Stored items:
---
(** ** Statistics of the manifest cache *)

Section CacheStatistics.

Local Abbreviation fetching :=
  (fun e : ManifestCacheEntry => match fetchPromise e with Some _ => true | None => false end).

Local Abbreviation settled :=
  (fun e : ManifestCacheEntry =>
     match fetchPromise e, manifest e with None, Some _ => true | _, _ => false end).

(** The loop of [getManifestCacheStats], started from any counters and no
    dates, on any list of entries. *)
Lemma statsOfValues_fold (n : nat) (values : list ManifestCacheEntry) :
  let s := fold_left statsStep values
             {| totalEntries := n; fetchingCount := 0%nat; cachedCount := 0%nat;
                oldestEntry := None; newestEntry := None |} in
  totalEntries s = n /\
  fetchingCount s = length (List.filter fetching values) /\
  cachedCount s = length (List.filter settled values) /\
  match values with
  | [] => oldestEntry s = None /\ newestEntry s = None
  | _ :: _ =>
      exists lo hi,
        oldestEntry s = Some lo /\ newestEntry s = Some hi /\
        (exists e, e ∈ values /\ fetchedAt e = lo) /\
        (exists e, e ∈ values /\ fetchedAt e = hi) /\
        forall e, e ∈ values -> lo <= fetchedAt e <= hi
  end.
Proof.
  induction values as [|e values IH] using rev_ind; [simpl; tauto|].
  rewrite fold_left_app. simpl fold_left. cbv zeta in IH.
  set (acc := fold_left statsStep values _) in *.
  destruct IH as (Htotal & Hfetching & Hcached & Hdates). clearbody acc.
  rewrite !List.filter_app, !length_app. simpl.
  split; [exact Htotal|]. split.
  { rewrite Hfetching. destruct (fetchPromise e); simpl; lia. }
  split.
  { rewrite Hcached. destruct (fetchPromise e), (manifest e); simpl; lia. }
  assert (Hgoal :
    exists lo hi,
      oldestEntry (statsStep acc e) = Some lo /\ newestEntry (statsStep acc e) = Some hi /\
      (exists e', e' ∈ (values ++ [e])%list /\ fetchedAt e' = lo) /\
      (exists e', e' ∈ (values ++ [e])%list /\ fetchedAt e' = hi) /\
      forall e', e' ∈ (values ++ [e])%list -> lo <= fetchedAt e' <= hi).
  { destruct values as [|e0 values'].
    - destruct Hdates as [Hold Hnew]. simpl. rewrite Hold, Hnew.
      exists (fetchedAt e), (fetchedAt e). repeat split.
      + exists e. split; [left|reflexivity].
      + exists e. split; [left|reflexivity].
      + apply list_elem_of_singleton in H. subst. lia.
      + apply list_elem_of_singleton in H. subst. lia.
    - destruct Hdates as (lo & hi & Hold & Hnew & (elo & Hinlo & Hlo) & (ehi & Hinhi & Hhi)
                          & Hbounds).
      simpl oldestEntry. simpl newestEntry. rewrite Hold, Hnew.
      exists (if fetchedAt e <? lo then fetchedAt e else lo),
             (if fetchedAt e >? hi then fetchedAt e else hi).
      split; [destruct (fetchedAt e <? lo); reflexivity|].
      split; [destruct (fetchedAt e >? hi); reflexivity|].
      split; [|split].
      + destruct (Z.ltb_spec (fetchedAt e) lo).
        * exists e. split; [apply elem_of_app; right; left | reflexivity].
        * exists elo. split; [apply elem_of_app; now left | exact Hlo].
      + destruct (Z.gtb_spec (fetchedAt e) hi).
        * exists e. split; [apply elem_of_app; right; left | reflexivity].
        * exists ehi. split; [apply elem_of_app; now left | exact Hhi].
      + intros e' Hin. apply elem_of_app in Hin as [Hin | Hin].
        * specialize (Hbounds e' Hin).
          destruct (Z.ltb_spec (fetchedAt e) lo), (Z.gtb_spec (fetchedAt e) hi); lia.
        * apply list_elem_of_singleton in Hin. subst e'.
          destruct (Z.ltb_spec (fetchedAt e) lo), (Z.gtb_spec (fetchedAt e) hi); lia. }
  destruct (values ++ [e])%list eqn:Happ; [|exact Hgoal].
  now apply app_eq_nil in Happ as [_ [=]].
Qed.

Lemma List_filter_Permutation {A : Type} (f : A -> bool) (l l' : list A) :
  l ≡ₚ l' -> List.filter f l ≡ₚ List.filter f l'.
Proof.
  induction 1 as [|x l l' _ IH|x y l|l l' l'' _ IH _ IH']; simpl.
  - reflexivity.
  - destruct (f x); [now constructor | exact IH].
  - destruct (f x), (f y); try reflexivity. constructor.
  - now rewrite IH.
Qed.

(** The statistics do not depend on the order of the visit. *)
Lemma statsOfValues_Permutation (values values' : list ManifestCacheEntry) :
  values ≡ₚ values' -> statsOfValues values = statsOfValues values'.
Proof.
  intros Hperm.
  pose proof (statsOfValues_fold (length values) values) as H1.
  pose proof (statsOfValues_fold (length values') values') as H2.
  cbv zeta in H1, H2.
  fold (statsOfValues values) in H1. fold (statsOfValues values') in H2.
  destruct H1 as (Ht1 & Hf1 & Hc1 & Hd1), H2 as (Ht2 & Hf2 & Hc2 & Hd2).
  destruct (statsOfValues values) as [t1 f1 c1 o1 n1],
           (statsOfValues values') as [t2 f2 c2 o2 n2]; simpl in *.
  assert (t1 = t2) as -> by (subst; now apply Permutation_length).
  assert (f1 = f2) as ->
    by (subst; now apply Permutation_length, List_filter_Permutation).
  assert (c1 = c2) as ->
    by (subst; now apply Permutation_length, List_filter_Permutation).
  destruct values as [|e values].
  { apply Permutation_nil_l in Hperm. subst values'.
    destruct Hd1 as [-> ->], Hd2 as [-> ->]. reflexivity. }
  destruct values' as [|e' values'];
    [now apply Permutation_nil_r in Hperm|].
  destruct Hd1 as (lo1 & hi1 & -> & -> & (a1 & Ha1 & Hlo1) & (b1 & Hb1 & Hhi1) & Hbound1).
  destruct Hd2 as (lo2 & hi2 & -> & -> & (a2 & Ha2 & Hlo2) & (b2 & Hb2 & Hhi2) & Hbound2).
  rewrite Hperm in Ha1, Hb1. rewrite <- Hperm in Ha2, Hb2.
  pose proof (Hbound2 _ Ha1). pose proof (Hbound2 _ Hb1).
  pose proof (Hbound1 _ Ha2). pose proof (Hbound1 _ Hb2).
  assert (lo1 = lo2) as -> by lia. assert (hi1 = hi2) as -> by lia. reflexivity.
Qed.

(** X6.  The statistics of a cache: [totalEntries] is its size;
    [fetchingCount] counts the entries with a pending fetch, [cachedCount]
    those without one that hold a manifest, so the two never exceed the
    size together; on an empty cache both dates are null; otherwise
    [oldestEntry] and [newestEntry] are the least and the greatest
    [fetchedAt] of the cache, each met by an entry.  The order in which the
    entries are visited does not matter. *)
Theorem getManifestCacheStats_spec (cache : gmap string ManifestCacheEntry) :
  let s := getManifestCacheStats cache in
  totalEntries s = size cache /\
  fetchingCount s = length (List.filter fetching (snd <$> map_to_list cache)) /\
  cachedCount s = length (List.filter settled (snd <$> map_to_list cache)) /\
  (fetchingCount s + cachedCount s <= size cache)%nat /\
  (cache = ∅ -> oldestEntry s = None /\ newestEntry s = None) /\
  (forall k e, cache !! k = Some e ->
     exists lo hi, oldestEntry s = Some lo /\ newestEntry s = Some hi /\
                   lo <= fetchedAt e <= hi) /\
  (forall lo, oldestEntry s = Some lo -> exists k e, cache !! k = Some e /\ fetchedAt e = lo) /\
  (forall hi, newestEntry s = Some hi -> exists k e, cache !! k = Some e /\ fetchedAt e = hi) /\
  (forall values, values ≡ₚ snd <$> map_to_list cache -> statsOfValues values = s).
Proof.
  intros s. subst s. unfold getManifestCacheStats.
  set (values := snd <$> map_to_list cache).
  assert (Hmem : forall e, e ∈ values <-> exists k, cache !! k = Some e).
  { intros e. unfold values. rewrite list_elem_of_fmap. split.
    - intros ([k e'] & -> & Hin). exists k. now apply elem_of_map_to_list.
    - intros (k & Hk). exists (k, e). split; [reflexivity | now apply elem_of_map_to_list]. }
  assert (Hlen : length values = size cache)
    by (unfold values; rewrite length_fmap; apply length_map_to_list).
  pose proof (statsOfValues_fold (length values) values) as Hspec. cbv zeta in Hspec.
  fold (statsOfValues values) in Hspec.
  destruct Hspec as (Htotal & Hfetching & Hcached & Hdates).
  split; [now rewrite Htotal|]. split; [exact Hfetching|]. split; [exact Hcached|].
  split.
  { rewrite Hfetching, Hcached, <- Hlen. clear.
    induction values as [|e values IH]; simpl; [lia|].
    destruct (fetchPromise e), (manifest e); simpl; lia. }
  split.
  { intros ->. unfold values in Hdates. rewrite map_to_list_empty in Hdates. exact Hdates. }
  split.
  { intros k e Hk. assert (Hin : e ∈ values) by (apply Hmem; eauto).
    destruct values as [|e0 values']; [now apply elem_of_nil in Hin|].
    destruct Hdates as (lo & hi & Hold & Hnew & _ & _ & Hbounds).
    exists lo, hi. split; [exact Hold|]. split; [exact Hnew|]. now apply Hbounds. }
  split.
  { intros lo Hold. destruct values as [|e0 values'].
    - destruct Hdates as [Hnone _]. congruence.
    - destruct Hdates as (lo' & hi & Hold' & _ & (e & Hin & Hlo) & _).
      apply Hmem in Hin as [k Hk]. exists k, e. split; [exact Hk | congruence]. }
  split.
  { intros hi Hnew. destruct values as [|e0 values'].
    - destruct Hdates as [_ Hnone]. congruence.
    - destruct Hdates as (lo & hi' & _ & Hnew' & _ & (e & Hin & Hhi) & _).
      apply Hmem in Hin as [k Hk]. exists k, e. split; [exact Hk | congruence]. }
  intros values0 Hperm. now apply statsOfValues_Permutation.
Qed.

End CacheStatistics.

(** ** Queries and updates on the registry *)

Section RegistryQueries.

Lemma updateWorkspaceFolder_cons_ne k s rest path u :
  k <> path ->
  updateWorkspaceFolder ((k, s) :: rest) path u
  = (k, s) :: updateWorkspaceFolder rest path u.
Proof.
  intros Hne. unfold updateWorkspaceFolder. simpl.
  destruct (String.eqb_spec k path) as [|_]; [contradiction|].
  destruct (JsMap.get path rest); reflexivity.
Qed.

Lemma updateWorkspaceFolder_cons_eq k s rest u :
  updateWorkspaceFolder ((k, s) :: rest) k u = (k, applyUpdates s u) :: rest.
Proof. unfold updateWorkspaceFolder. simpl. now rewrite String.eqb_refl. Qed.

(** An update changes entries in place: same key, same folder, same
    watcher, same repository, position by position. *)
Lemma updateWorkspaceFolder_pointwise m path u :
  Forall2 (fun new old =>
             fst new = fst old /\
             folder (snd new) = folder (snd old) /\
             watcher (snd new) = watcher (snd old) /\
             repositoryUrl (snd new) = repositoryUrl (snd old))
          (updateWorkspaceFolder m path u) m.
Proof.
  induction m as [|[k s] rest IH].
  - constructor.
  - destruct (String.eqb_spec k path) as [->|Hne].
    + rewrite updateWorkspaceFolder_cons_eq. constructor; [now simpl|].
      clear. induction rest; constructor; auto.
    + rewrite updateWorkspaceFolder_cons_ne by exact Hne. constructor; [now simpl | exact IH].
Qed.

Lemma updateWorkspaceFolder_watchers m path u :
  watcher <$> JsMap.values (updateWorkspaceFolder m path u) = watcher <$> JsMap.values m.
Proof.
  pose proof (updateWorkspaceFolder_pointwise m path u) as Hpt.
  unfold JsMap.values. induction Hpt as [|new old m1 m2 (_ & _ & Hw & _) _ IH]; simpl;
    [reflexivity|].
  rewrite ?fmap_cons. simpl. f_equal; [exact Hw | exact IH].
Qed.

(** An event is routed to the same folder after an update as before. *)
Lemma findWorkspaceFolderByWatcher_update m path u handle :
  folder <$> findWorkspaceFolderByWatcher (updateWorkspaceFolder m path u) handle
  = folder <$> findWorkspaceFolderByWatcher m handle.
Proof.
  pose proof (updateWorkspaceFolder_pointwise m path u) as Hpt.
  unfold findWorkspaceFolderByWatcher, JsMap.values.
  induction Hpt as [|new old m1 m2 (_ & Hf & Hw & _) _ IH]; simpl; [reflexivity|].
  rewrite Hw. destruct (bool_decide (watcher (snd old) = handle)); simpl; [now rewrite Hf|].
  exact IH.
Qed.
---
**Work item:** Only the lines above from the one with "by (unfold values;" up to and including the one with "destruct Hspec as" should be repeated, exactly as written.

**Response for this exercise:**
    by (unfold values; rewrite length_fmap; apply length_map_to_list).
  pose proof (statsOfValues_fold (length values) values) as Hspec. cbv zeta in Hspec.
  fold (statsOfValues values) in Hspec.
  destruct Hspec as (Htotal & Hfetching & Hcached & Hdates).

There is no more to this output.